= Diploma (India) =

Education course

Diploma is a Degree course offered by various Organisations, Institutions and Universities in different states of India. The courses and syllabus are designed and approved by All India Council of Technical Education. The educational system is also called Polytechnic. Students opt for these courses after passing out from 10th or 12th schooling in India.
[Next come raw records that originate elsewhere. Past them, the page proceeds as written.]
(** * Deployment orchestration scripts: [deploy_app.py] and [minikube_control.py]

    A shallow embedding of the two control scripts of
    [react-sre-project/scripts] and the properties of their retry, polling
    and stage-sequencing logic.

    The scripts are sequential programs whose only interesting behaviour is
    their interaction with the outside world: they spawn processes, sleep,
    read the clock, test paths and print.  They are embedded in a small
    state-and-exception monad over a [world] that carries the clock and the
    trace of interactions so far; what the outside world answers is fixed by
    an [env], over which every statement quantifies.

    What the model takes for granted:
    - the clock counts ticks, [hz] of them to the second, and never goes
      back; a sleep of [n] seconds takes [n * hz] ticks at least, every
      other interaction any number of ticks;
    - a process ends in an exit status with output that is text, in output
      that cannot be decoded ([UnicodeDecodeError], as [text=True] has it),
      in [TimeoutExpired], or cannot be started ([OSError]); nothing else is
      raised by [subprocess.run];
    - Ctrl-C arrives only where the script handles it, in the loop of
      [setup_port_forwarding];
    - [json.loads] and [strftime] are the world's: any function will do;
    - characters are code points below 256;
    - a [while] loop runs on fuel, and running out of it is the result
      [Diverge]: that a loop ends is then a statement about enough fuel. *)

From Stdlib Require Import ZArith List String Ascii Bool Lia DecimalString.
Import ListNotations.

#[local] Open Scope string_scope.
#[local] Open Scope Z_scope.

(** ** Python strings *)

(** Characters are code points below 256.  [str.isspace] on those:
    TAB..CR, FS..US, SPACE, NEL and NBSP. *)
Definition py_isspace (c : ascii) : bool :=
  let n := N_of_ascii c in
  ((9 <=? n) && (n <=? 13) || (28 <=? n) && (n <=? 32)
   || (n =? 133) || (n =? 160))%N.

Fixpoint lstrip (s : string) : string :=
  match s with
  | EmptyString => EmptyString
  | String c s' => if py_isspace c then lstrip s' else s
  end.

Fixpoint string_rev_onto (s acc : string) : string :=
  match s with
  | EmptyString => acc
  | String c s' => string_rev_onto s' (String c acc)
  end.

Definition string_rev (s : string) : string := string_rev_onto s EmptyString.

Definition rstrip (s : string) : string := string_rev (lstrip (string_rev s)).

(** [s.strip()] *)
Definition strip (s : string) : string := rstrip (lstrip s).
== History and Objective ==

Polytechnic Diploma courses in India are pursued after passing 10th or 12th as per the requirements of course. The courses which are offered in various branches are regulated by All India Council of Technical Education. The courses are offered by different states across India. Diploma in various streams offer job opportunities in varied fields. Fee structure for these courses are revised from time to time by AICTE. The courses are offered in Government and Private organisations.

== Eligibility ==

Diploma courses can be pursued by anyone with following eligibility-

- Passout of class 10 or 12th.
- Should be Indian Citizen.
- Passing in entrance exam and counselling during admission process conducted by different states.

== Benefits ==

Diploma courses offers various benefits-

- Short term.
- Lower fees.
- Fast turnaround time for job search.

== Branches ==

Diploma courses are offered in following branches in India-

- Engineering and Technology.
- Applied arts and crafts.
- Fashion Designing.
- Hotel management and Catering Technology.